EVs uptake assay. (A) DSP2-expressing target cells were preloaded with Enduren and incubated with DSP1-CD9 or DSP1-CD9/DSP2 EVs to be measured either at 6 or 24 h. Alternatively, DSP2-expressing target cells were incubated with EVs for 24 h, lysed and measured after Stop&Glo Renilla luciferase substrate addition. Signal of isolated DSP1-CD9 or DSP1-CD9/DSP2 EVs is also shown. Statistics: Statistics: ****. Two way Anova, Tukey’s multiple comparison test. n = 4. (B) DSP1-CD9/DSP2 EVs were incubated with supernatants or with mechanical obtained lysates from SUM159 WT cells preloaded with Enduren during 2 or 6 hours. EVs also were added to alive cells preloaded with Enduren at 2 or 6 hours. Controls of EVs incubated with Enduren or Stop&Glo reagent without EVs lysis are also shown.
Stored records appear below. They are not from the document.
(* ===== verification/Redact.v ===== *)
(** * Redaction (src/security/redaction, src/api/redaction)

    The sensitive-key test, the string and value redaction the logger and the
    middleware share, and the redaction middleware.  The patterns are matched
    leftmost-first, as Go's regexp does, over the bytes of the UTF-8 string. *)

From S2P Require Import Prelude Unicode GoStrings Regex Http Net.

Open Scope string_scope.
Open Scope Z_scope.

(** ** Leftmost-first matching *)

Inductive pat : Type :=
  | PCls (p : ascii -> bool)
  | PEps
  | PSeq (a b : pat)
  | PAlt (a b : pat)
  | PStar (greedy : bool) (a : pat)
  | PWordBoundary
  | PBegin
  | PEnd.

Definition PPlus (a : pat) : pat := PSeq a (PStar true a).
Fixpoint PTimes (n : nat) (a : pat) : pat := match n with O => PEps | S n => PSeq a (PTimes n a) end.
Fixpoint PUpTo (n : nat) (a : pat) : pat :=
  match n with O => PEps | S n => PAlt (PSeq a (PUpTo n a)) PEps end.
Definition PAtLeast (n : nat) (a : pat) : pat := PSeq (PTimes n a) (PStar true a).
Definition PBetween (m n : nat) (a : pat) : pat := PSeq (PTimes m a) (PUpTo (n - m) a).
Fixpoint PLit (s : string) : pat :=
  match s with "" => PEps | String c s => PSeq (PCls (Ascii.eqb c)) (PLit s) end.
Luminescence signal from EVs with the different reagents and conditions at shown time points of incubation are depicted. Statistics: *** comparisons between EVs in the presence of cell lysates or alive cells at 0.5 hours; ### compared to EVs in the presence of cell supernatants and controls. Two way Anova, Tukey’s multiple comparison test. n = 3 (C) EV uptake kinetics using DSP2 or untransduced (WT) as target cells, pre-loaded with Enduren and incubated with DSP1-CD9/DSP2 EVs. Signal of either cells or EVs alone are also depicted. Statistics: **** compared to negative controls. Two way Anova, Tukey’s multiple comparison test. n = 4.